**PROBLEM**
Once the line with "MultiBinary (n : nat)" is found in the data, output it and each following line exactly, up to and including the line with "(** A class", and nothing before or after.

- - - - - - -

(** * Reward relabelling for replay-buffer samples

    A shallow embedding of [src/imitation/policies/replay_buffer_wrapper.py]:
    the delegating wrapper [ReplayBufferRewardWrapper] and its entropy-warmup
    subclass [ReplayBufferEntropyRewardWrapper], together with the
    collaborators they call.

    Conventions of the embedding:
    - Python [int] is [Z]; array elements are IEEE binary floating-point
      numbers (Rocq's primitive [float]).  Nothing proved below depends on
      the precision of the format.
    - A numpy array is flat row-major data with a shape; a torch tensor also
      carries the device it lives on.
    - A Python call that may raise returns a [result]; a method that mutates
      [self] and may raise returns the new [self] together with a [result],
      so that mutations made before the exception stay visible.
    - The random index draw of the underlying storage is an explicit argument
      ([draws]); each raw draw is reduced modulo the number of occupied slots.
    - One environment per buffer ([n_envs = 1]), the only configuration the
      entropy wrapper handles. *)

From Stdlib Require Import String.
From Stdlib Require Import List ZArith Bool Floats Lia.
Import ListNotations.
Local Open Scope string_scope.
Local Open Scope list_scope.

Set Implicit Arguments.

(** ** Exceptions and fallible calls *)

Inductive PyError : Type :=
| AssertionError (msg : string)
| NotImplementedError (msg : string)
| ValueError (msg : string)
| IndexError (msg : string)
| RuntimeError (msg : string)
| TypeError (msg : string).

Inductive result (A : Type) : Type :=
| Ok (a : A)
| Raise (e : PyError).

Arguments Ok {A} a.
Arguments Raise {A} e.

Definition bind {A B : Type} (r : result A) (f : A -> result B) : result B :=
  match r with
  | Ok a => f a
  | Raise e => Raise e
  end.

Declare Scope py_scope.
Delimit Scope py_scope with py.
Notation "x <- c ;; k" := (bind c (fun x => k))
  (at level 100, c at next level, right associativity) : py_scope.

(** [assert cond, msg] *)
Definition py_assert (cond : bool) (msg : string) : result unit :=
  if cond then Ok tt else Raise (AssertionError msg).

Definition is_ok {A : Type} (r : result A) : bool :=
  match r with Ok _ => true | Raise _ => false end.



(** ** Arrays and tensors *)

Inductive Device : Type :=
| cpu
| cuda (index : nat).

Record NdArray : Type := mkArray {
  a_data : list float;
  a_shape : list nat
}.

Record Tensor : Type := mkTensor {
  t_data : list float;
  t_shape : list nat;
  t_device : Device
}.

Definition numel (shape : list nat) : nat := fold_right Nat.mul 1 shape.

(** Number of scalars in one entry along the leading dimension. *)
Definition row_size (shape : list nat) : nat := numel (tl shape).

Definition zeros (shape : list nat) : NdArray :=
  mkArray (repeat 0%float (numel shape)) shape.

(** [tensor.cpu().numpy()] *)
Definition to_numpy (t : Tensor) : NdArray := mkArray (t_data t) (t_shape t).

(** [torch.as_tensor(array, device=device)] *)
Definition to_torch (dev : Device) (a : NdArray) : Tensor :=
  mkTensor (a_data a) (a_shape a) dev.

(** [tensor.to(device)] *)
Definition to_device (dev : Device) (t : Tensor) : Tensor :=
  mkTensor (t_data t) (t_shape t) dev.

(** [tensor.reshape(shape)]: the element count must be preserved. *)
Definition reshape (shape : list nat) (t : Tensor) : result Tensor :=
  if Nat.eqb (numel shape) (length (t_data t))
  then Ok (mkTensor (t_data t) shape (t_device t))
  else Raise (RuntimeError "shape is invalid for input size").

(** [tensor.unsqueeze(1)] *)
Definition unsqueeze1 (t : Tensor) : Tensor :=
  match t_shape t with
  | [] => mkTensor (t_data t) [1] (t_device t)
  | n :: rest => mkTensor (t_data t) (n :: 1 :: rest) (t_device t)
  end.

(** Leading-axis entry [i] of row-major data whose entries hold [rs] scalars. *)
Definition get_row (rs : nat) (data : list float) (i : nat) : list float :=
  firstn rs (skipn (i * rs) data).

(** All leading-axis entries of an array, in order. *)
Definition rows_of (rs : nat) (n : nat) (data : list float) : list (list float) :=
  map (get_row rs data) (seq 0 n).

(** Python index normalisation for an axis of length [n]: negative indices
    count from the end, anything outside [-n, n) raises [IndexError]. *)
Definition py_index (n : nat) (i : Z) : result nat :=
  if (0 <=? i)%Z && (i <? Z.of_nat n)%Z then Ok (Z.to_nat i)
  else if (- Z.of_nat n <=? i)%Z && (i <? 0)%Z then Ok (Z.to_nat (Z.of_nat n + i))
  else Raise (IndexError "index is out of bounds for axis 0").

(** [array[i] = row] *)
Definition set_row (a : NdArray) (i : Z) (row : list float) : result NdArray :=
  let rs := row_size (a_shape a) in
  (j <- py_index (hd 0 (a_shape a)) i ;;
   if Nat.eqb (length row) rs
   then Ok (mkArray (firstn (j * rs) (a_data a) ++ row ++ skipn ((j + 1) * rs) (a_data a))
                    (a_shape a))
   else Raise (ValueError "could not broadcast input array"))%py.

(** Python slice bound for [array[:stop]] on an axis of length [n]. *)
Definition py_slice_stop (n : nat) (stop : Z) : nat :=
  if (stop <? 0)%Z then Z.to_nat (Z.max 0 (Z.of_nat n + stop))
  else Nat.min (Z.to_nat stop) n.

(** [array[:stop]] *)
Definition slice_to (a : NdArray) (stop : Z) : NdArray :=
  let m := py_slice_stop (hd 0 (a_shape a)) stop in
  mkArray (firstn (m * row_size (a_shape a)) (a_data a)) (m :: tl (a_shape a)).

(** [array[inds, 0, :]] for a storage array of shape [(C, 1) + item]. *)
Definition take_rows (a : NdArray) (inds : list nat) : NdArray :=
  mkArray (flat_map (get_row (row_size (a_shape a)) (a_data a)) inds)
          (length inds :: tl (tl (a_shape a))).

(** ** Gym spaces and Python classes *)

Inductive Space : Type :=
| Box (shape : list nat)
| Discrete (n : nat)
| MultiDiscrete (nvec : list nat)
| MultiBinary (n : nat)
| Dict (keys : list string).

(** [isinstance(space, spaces.Dict)]; a [Dict] space is known here by its
    keys only. *)
Definition is_Dict (s : Space) : bool :=
  match s with Dict _ => true | _ => false end.

(** A class object: the storage class itself, a class derived from another
    one, or a class unrelated to the storage hierarchy. *)
Inductive PyClass : Type :=
| ClsReplayBuffer
| ClsDerived (name : string) (parent : PyClass)
| ClsOther (name : string).

(** [a is b] on class objects. *)
Fixpoint class_is (a b : PyClass) : bool :=
  match a, b with
  | ClsReplayBuffer, ClsReplayBuffer => true
  | ClsDerived n p, ClsDerived n' p' => String.eqb n n' && class_is p p'
  | ClsOther n, ClsOther n' => String.eqb n n'
  | _, _ => false
  end.

(** [issubclass(c, ReplayBuffer)] *)
Fixpoint issubclass_ReplayBuffer (c : PyClass) : bool :=
  match c with
  | ClsReplayBuffer => true
  | ClsDerived _ p => issubclass_ReplayBuffer p
  | ClsOther _ => false
  end.

Definition DictReplayBuffer : PyClass := ClsDerived "DictReplayBuffer" ClsReplayBuffer.

(** ** The underlying storage *)

Module SB3.

(** Modelled from the spec: the underlying storage collaborator, the
    [ReplayBuffer] of stable-baselines3, which is a dependency and not part of
    these sources.  It is the circular storage of the data model:
    pre-allocated zero arrays of capacity [C], a write cursor [pos] that wraps
    modulo [C], a [full] flag set once the cursor has wrapped, and the
    occupied range [[0, pos)] when not full and [[0, C)] otherwise.  The
    library's own validation of constructor arguments is not modelled. *)

(** What the constructor allocates on the object it initialises. *)
Record Arrays : Type := mkArrays {
  buffer_size : nat;
  obs_shape : list nat;
  action_dim : nat;
  device : Device;
  observations : NdArray;
  next_observations : NdArray;
  actions : NdArray;
  rewards : NdArray;
  dones : NdArray
}.

Record ReplayBuffer : Type := mkReplayBuffer {
  arrays : Arrays;
  pos : Z;
  full : bool
}.

Record Kwargs : Type := mkKwargs {
  kw_device : option Device
}.

(** Item shapes and action dimensions.  The wrappers refuse a [Dict]
    observation space before anything is allocated for it. *)
Definition get_obs_shape (s : Space) : list nat :=
  match s with
  | Box shape => shape
  | Discrete _ => [1]
  | MultiDiscrete nvec => [length nvec]
  | MultiBinary n => [n]
  | Dict keys => [length keys]
  end.

Definition get_action_dim (s : Space) : nat :=
  match s with
  | Box shape => numel shape
  | Discrete _ => 1
  | MultiDiscrete nvec => length nvec
  | MultiBinary n => n
  | Dict keys => length keys
  end.

(** The attributes [__init__] sets besides [pos] and [full]. *)
Definition allocate (size : Z) (observation_space action_space : Space)
    (kwargs : Kwargs) : Arrays :=
  let C := Z.to_nat (Z.max size 1) in
  let sh := get_obs_shape observation_space in
  let ad := get_action_dim action_space in
  mkArrays C sh ad
    (match kw_device kwargs with Some d => d | None => cpu end)
    (zeros (C :: 1 :: sh)) (zeros (C :: 1 :: sh))
    (zeros [C; 1; ad]) (zeros [C; 1]) (zeros [C; 1]).

Definition init (size : Z) (observation_space action_space : Space)
    (kwargs : Kwargs) : ReplayBuffer :=
  mkReplayBuffer (allocate size observation_space action_space kwargs) 0%Z false.

Record Transition : Type := mkTransition {
  tr_obs : list float;
  tr_next_obs : list float;
  tr_action : list float;
  tr_reward : float;
  tr_done : float
}.

Definition set_pos (rb : ReplayBuffer) (p : Z) : ReplayBuffer :=
  mkReplayBuffer (arrays rb) p (full rb).

Definition set_full (rb : ReplayBuffer) (f : bool) : ReplayBuffer :=
  mkReplayBuffer (arrays rb) (pos rb) f.

(** [add]: write the transition at the cursor, advance, wrap. *)
Definition add (rb : ReplayBuffer) (t : Transition) : result ReplayBuffer :=
  let a := arrays rb in
  (o <- set_row (observations a) (pos rb) (tr_obs t) ;;
   n <- set_row (next_observations a) (pos rb) (tr_next_obs t) ;;
   c <- set_row (actions a) (pos rb) (tr_action t) ;;
   r <- set_row (rewards a) (pos rb) [tr_reward t] ;;
   d <- set_row (dones a) (pos rb) [tr_done t] ;;
   let a' := mkArrays (buffer_size a) (obs_shape a) (action_dim a) (device a) o n c r d in
   let p := (pos rb + 1)%Z in
   if (p =? Z.of_nat (buffer_size a))%Z
   then Ok (mkReplayBuffer a' 0%Z true)
   else Ok (mkReplayBuffer a' p (full rb)))%py.

(** The batch type [ReplayBufferSamples]. *)
Record ReplayBufferSamples : Type := mkSamples {
  s_observations : Tensor;
  s_actions : Tensor;
  s_next_observations : Tensor;
  s_dones : Tensor;
  s_rewards : Tensor
}.

(** Number of slots a draw ranges over. *)
Definition upper_bound (rb : ReplayBuffer) : Z :=
  if full rb then Z.of_nat (buffer_size (arrays rb)) else pos rb.

(** The occupied observations: what the storage can hand out. *)
Definition occupied_observations (rb : ReplayBuffer) : NdArray :=
  if full rb then observations (arrays rb)
  else slice_to (observations (arrays rb)) (pos rb).

(** [sample]: indices uniform over the occupied slots (here: the raw [draws]
    reduced modulo [upper_bound]); drawing from an empty range raises. *)
Definition sample (rb : ReplayBuffer) (draws : list nat)
    : result ReplayBufferSamples :=
  let a := arrays rb in
  if (upper_bound rb <=? 0)%Z then Raise (ValueError "low >= high")
  else
    let inds := map (fun d => Nat.modulo d (Z.to_nat (upper_bound rb))) draws in
    let col x := mkArray (a_data x) [length inds; 1] in
    Ok (mkSamples
          (to_torch (device a) (take_rows (observations a) inds))
          (to_torch (device a) (take_rows (actions a) inds))
          (to_torch (device a) (take_rows (next_observations a) inds))
          (to_torch (device a) (col (take_rows (dones a) inds)))
          (to_torch (device a) (col (take_rows (rewards a) inds)))).

End SB3.

(** ** Helpers of [imitation.util] *)

Module util.

(** What [safe_to_tensor] accepts: a numpy array or a tensor. *)
Inductive ArrayLike : Type :=
| OfNumpy (a : NdArray)
| OfTorch (t : Tensor).

(** Modelled from the spec: [util.safe_to_tensor] is not in these sources.
    The relabelled reward is turned into a tensor holding the same values,
    before it is given the original reward field's shape and device; a value
    that is a tensor already is kept as it is. *)
Definition safe_to_tensor (x : ArrayLike) : Tensor :=
  match x with
  | OfNumpy a => to_torch cpu a
  | OfTorch t => t
  end.

Definition euclidean (x y : list float) : float :=
  PrimFloat.sqrt
    (fold_left (fun acc p => (acc + (fst p - snd p) * (fst p - snd p))%float)
               (combine x y) 0%float).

- - - - - - -

**SOLUTION TO THIS TASK**
| MultiBinary (n : nat)
| Dict (keys : list string).

(** [isinstance(space, spaces.Dict)]; a [Dict] space is known here by its
    keys only. *)
Definition is_Dict (s : Space) : bool :=
  match s with Dict _ => true | _ => false end.

(** A class object: the storage class itself, a class derived from another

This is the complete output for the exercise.